(Stored data)
- Opening Delimiter -
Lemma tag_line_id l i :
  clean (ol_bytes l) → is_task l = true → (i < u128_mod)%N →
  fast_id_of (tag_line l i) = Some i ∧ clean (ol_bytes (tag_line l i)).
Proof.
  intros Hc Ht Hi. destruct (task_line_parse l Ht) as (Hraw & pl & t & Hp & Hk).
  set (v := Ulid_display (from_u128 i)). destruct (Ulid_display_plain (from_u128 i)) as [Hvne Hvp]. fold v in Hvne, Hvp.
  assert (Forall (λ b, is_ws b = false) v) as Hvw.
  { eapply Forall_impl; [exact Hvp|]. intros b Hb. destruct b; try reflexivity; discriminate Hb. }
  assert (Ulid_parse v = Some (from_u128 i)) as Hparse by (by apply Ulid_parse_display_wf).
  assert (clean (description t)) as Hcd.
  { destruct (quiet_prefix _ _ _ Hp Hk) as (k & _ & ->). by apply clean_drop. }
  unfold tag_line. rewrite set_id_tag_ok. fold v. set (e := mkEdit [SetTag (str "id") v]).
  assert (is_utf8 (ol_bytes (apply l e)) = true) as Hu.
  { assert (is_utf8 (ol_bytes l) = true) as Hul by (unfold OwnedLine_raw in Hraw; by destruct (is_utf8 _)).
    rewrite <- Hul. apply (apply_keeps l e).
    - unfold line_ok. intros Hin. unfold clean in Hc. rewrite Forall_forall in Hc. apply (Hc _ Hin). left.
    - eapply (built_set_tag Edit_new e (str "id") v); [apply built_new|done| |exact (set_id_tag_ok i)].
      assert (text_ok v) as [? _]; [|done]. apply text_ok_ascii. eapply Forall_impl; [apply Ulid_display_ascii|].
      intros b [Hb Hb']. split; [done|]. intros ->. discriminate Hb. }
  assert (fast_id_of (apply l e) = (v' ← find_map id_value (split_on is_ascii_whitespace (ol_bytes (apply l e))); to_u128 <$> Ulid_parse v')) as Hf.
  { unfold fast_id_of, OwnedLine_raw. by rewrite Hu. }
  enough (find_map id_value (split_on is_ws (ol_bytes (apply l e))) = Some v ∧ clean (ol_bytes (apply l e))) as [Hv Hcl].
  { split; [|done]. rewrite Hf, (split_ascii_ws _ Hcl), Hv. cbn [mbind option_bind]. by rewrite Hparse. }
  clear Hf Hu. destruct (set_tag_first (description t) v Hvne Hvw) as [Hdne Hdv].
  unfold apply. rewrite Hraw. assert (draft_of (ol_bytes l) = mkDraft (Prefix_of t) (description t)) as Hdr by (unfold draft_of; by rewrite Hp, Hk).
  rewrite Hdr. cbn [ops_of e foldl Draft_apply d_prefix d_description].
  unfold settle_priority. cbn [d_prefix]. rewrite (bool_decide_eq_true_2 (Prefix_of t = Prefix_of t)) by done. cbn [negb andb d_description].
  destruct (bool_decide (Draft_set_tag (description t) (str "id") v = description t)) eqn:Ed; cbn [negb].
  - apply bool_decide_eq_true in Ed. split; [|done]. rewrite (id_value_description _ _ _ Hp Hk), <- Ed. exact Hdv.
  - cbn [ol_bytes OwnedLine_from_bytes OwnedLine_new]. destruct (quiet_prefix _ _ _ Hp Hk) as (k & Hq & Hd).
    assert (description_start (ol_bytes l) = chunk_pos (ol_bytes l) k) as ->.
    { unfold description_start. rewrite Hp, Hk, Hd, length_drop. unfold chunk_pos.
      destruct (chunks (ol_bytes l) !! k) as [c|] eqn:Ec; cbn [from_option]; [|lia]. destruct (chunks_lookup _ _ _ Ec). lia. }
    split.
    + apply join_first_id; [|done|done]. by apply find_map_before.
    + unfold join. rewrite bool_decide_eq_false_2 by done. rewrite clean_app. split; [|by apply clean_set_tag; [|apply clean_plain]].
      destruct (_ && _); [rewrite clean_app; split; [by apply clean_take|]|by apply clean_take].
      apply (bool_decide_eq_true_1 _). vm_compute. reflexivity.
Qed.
- Closing Delimiter -
- Opening Delimiter -
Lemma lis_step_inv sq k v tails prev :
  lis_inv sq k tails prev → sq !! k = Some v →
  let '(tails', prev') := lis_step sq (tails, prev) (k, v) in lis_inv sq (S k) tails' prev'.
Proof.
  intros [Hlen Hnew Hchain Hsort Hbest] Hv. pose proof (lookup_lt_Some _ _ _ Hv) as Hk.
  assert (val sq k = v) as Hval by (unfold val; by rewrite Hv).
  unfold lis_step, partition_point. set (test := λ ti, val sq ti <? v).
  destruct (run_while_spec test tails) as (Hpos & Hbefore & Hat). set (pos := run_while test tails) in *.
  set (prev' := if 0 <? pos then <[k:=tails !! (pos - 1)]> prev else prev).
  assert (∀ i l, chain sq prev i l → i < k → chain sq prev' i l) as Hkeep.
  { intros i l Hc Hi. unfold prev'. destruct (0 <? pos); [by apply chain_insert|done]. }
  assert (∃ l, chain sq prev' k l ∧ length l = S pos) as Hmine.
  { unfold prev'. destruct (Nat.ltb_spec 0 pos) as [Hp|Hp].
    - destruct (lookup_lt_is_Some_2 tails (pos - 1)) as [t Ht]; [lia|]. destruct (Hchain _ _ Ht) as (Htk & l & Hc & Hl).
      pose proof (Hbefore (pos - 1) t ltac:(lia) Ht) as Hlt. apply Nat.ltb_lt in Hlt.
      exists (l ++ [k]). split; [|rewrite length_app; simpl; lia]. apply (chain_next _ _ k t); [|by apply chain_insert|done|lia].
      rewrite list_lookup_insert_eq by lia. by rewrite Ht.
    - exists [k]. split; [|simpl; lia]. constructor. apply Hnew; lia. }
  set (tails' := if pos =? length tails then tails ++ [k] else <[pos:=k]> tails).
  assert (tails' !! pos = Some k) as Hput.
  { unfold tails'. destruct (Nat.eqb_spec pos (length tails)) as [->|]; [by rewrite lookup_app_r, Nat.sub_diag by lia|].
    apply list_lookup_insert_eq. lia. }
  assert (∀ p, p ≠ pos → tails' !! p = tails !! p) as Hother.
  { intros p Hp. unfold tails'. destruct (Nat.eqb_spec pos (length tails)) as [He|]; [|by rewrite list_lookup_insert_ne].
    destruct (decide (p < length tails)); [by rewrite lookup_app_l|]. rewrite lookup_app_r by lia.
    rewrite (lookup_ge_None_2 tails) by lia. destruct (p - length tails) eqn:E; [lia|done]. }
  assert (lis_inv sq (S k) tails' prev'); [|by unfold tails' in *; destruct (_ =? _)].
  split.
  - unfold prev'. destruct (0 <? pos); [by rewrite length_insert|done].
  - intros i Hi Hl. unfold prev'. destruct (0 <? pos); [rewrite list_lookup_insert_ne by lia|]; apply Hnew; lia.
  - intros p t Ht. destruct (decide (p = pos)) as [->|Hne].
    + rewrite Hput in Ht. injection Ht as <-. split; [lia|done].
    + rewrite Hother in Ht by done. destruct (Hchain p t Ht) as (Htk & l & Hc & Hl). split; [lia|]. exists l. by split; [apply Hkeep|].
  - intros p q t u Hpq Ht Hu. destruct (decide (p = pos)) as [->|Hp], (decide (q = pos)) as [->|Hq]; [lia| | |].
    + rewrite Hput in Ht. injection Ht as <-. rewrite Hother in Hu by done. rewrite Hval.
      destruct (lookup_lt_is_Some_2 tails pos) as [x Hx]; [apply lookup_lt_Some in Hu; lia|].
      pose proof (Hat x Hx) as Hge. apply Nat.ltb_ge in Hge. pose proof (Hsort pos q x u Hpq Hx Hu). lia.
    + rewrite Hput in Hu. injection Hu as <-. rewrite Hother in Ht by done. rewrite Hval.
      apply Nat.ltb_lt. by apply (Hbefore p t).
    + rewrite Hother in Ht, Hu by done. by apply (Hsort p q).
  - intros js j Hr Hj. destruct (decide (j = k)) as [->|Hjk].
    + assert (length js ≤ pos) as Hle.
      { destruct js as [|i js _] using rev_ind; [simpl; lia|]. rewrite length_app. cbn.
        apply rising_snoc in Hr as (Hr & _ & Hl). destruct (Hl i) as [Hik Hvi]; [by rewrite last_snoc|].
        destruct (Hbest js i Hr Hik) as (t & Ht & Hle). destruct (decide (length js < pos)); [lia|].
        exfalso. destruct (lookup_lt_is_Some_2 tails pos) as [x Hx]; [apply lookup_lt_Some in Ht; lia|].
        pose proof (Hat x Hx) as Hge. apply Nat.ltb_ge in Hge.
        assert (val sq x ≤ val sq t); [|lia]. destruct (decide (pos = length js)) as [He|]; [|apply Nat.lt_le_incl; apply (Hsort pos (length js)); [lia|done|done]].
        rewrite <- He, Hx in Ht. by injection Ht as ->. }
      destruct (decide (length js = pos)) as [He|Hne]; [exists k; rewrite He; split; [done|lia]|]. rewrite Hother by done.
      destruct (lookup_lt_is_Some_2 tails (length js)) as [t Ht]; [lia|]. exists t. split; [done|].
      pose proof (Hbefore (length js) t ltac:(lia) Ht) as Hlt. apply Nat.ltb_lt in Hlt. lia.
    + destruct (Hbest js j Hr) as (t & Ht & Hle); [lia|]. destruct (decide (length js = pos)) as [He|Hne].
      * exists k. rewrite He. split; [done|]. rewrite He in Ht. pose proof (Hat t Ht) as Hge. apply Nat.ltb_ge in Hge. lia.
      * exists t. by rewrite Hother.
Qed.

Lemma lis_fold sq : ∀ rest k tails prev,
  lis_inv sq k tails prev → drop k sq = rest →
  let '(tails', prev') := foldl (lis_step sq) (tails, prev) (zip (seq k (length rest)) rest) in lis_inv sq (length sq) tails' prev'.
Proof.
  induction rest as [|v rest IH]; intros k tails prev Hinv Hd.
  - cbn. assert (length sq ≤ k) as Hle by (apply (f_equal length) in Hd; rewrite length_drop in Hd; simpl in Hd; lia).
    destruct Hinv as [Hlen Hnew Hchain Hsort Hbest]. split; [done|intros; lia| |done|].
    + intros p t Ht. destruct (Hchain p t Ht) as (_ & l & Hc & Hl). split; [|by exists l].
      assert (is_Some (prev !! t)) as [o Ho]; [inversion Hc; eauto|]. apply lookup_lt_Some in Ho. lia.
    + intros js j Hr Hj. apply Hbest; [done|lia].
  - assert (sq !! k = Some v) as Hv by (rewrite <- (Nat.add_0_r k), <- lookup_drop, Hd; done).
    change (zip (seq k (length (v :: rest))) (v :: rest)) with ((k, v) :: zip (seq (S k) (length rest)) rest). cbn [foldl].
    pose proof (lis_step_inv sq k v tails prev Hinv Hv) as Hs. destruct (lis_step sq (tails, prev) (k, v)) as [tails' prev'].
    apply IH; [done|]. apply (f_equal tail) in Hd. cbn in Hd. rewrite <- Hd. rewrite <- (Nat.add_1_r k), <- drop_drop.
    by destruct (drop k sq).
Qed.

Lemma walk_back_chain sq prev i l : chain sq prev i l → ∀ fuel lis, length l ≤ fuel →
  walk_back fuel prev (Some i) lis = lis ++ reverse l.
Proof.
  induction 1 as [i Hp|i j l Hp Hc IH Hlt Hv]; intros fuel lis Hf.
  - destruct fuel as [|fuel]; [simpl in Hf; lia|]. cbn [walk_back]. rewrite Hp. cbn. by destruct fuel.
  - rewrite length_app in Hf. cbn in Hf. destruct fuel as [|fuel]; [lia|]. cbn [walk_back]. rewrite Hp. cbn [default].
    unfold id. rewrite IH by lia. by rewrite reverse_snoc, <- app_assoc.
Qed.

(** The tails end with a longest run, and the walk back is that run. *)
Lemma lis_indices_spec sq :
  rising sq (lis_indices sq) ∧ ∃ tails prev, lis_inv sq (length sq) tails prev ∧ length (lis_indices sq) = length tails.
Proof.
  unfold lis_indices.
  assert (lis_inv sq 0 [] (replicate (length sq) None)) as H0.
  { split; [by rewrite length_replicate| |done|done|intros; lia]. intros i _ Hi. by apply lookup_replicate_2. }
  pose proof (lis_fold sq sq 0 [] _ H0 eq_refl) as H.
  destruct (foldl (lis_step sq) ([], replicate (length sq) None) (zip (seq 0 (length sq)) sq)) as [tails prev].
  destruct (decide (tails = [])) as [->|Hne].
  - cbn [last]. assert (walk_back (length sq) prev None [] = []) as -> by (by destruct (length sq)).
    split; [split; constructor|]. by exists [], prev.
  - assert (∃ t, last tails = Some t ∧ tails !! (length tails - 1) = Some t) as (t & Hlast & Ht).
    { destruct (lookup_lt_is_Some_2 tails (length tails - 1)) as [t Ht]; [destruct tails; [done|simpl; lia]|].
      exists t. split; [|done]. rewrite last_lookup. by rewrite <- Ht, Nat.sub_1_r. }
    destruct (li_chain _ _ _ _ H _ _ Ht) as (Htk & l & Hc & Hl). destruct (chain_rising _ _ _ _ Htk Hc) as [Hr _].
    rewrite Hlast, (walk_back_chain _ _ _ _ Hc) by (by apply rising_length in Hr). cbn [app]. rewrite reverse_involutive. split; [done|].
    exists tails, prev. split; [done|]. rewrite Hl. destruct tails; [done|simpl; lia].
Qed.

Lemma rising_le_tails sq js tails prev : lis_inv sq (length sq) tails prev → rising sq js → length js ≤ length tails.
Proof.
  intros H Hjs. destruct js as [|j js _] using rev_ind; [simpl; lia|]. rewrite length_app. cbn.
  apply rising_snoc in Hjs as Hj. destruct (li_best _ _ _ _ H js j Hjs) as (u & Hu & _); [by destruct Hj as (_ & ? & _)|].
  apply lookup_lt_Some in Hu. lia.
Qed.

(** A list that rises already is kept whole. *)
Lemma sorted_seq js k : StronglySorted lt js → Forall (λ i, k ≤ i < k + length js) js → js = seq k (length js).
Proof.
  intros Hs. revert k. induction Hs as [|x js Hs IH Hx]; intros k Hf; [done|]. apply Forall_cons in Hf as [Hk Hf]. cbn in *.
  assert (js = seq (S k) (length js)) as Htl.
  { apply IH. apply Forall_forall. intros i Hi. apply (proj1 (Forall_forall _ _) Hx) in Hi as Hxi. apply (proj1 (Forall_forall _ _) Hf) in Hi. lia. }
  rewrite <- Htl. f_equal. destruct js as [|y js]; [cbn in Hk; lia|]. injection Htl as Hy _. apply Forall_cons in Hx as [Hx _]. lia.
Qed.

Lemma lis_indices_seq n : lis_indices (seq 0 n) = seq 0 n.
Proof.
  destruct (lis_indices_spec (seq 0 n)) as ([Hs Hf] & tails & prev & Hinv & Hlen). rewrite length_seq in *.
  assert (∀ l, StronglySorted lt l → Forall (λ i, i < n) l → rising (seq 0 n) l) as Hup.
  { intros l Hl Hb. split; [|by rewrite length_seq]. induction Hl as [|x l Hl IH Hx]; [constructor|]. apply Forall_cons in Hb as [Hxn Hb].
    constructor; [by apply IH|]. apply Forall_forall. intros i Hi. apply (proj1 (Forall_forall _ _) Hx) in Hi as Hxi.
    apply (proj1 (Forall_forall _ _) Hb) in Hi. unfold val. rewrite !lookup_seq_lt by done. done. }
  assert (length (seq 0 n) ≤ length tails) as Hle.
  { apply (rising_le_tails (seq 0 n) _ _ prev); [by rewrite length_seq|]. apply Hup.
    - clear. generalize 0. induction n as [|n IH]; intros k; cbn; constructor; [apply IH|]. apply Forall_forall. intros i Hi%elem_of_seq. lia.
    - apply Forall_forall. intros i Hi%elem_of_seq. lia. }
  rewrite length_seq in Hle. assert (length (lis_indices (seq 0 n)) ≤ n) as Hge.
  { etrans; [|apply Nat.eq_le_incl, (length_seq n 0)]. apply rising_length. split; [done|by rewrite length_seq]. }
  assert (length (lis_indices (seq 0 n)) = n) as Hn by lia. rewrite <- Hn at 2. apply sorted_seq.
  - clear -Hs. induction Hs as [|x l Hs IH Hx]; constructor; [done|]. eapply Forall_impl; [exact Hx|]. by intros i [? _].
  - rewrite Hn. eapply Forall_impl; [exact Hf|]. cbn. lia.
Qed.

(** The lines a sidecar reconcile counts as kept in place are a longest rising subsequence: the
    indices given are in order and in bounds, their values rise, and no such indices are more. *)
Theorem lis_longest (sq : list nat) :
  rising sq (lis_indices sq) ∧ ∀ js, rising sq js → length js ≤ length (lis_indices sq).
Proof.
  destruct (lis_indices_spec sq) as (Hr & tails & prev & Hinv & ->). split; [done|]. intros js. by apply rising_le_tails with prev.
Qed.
- Closing Delimiter -
- Opening Delimiter -
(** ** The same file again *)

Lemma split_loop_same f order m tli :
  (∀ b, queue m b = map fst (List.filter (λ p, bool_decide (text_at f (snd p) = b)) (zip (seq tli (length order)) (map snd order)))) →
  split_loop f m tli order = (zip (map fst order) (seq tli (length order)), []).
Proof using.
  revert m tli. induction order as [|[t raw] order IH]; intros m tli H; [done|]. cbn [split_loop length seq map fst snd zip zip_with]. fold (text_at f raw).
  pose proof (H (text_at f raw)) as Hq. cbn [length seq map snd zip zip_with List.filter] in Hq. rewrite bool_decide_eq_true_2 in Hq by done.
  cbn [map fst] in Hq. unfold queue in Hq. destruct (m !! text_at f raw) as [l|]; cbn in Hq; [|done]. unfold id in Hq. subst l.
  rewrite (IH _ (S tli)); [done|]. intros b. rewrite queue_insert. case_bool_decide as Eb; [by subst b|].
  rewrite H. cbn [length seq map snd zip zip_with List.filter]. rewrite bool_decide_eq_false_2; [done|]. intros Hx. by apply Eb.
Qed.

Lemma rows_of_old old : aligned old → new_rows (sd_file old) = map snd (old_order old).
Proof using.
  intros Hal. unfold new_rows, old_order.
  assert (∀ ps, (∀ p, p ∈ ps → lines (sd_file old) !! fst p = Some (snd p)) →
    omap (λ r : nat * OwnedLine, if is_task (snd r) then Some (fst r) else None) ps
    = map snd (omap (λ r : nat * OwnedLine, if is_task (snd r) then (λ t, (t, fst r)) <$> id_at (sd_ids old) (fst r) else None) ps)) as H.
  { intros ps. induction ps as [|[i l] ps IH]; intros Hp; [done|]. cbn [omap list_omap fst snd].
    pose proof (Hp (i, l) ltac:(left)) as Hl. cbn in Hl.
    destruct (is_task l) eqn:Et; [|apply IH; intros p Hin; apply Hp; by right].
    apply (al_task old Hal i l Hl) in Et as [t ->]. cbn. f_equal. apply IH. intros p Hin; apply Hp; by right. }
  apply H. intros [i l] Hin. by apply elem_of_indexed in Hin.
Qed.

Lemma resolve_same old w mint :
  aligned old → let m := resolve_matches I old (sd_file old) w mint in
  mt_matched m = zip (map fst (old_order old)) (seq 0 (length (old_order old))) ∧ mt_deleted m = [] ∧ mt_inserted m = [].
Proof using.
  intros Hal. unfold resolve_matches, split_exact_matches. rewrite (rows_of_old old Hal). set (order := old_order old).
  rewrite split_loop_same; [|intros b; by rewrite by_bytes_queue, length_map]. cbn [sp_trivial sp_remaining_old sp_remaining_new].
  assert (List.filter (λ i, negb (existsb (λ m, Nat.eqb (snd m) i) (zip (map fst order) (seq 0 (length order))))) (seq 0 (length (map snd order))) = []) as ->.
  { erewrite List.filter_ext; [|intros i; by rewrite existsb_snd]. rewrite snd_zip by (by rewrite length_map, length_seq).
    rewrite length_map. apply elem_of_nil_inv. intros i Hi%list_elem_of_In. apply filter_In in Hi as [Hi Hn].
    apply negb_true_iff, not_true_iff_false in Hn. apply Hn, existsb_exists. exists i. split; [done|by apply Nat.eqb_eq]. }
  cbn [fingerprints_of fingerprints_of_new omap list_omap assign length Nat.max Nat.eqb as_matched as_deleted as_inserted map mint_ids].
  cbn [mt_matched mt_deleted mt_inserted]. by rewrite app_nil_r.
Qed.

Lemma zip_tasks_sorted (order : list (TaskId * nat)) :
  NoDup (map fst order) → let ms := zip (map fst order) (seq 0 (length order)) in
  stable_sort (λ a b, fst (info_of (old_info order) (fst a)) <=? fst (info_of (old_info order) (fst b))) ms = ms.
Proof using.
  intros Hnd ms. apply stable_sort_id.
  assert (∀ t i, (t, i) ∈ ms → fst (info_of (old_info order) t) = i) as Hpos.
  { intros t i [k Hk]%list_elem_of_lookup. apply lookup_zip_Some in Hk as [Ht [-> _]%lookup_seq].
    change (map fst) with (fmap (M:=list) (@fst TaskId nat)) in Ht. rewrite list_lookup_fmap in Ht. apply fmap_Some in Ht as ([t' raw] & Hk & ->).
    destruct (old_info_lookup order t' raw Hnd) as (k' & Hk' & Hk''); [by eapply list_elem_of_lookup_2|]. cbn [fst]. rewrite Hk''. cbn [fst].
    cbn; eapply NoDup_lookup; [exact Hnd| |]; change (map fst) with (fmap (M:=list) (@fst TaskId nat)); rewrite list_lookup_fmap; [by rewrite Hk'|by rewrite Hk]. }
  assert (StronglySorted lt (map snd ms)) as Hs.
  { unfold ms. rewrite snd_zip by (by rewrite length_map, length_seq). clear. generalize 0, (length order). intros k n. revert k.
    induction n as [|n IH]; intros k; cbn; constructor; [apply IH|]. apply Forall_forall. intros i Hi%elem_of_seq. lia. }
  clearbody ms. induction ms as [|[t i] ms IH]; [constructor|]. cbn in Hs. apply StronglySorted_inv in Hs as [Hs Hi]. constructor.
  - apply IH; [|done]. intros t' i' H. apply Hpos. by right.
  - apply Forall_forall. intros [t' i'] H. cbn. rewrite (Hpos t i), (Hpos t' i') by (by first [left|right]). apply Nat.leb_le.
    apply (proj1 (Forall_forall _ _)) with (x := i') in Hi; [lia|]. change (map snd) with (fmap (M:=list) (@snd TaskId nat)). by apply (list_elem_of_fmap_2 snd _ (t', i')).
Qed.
- Closing Delimiter -
**EXERCISE DETAILS**
Given the records above, return exactly the lines starting at the line containing "erewrite List.filter_ext; [|intros" and ending at the line containing "assert (∀ t", including both.

**TASK RESULT**
  { erewrite List.filter_ext; [|intros i; by rewrite existsb_snd]. rewrite snd_zip by (by rewrite length_map, length_seq).
    rewrite length_map. apply elem_of_nil_inv. intros i Hi%list_elem_of_In. apply filter_In in Hi as [Hi Hn].
    apply negb_true_iff, not_true_iff_false in Hn. apply Hn, existsb_exists. exists i. split; [done|by apply Nat.eqb_eq]. }
  cbn [fingerprints_of fingerprints_of_new omap list_omap assign length Nat.max Nat.eqb as_matched as_deleted as_inserted map mint_ids].
  cbn [mt_matched mt_deleted mt_inserted]. by rewrite app_nil_r.
Qed.

Lemma zip_tasks_sorted (order : list (TaskId * nat)) :
  NoDup (map fst order) → let ms := zip (map fst order) (seq 0 (length order)) in
  stable_sort (λ a b, fst (info_of (old_info order) (fst a)) <=? fst (info_of (old_info order) (fst b))) ms = ms.
Proof using.
  intros Hnd ms. apply stable_sort_id.
  assert (∀ t i, (t, i) ∈ ms → fst (info_of (old_info order) t) = i) as Hpos.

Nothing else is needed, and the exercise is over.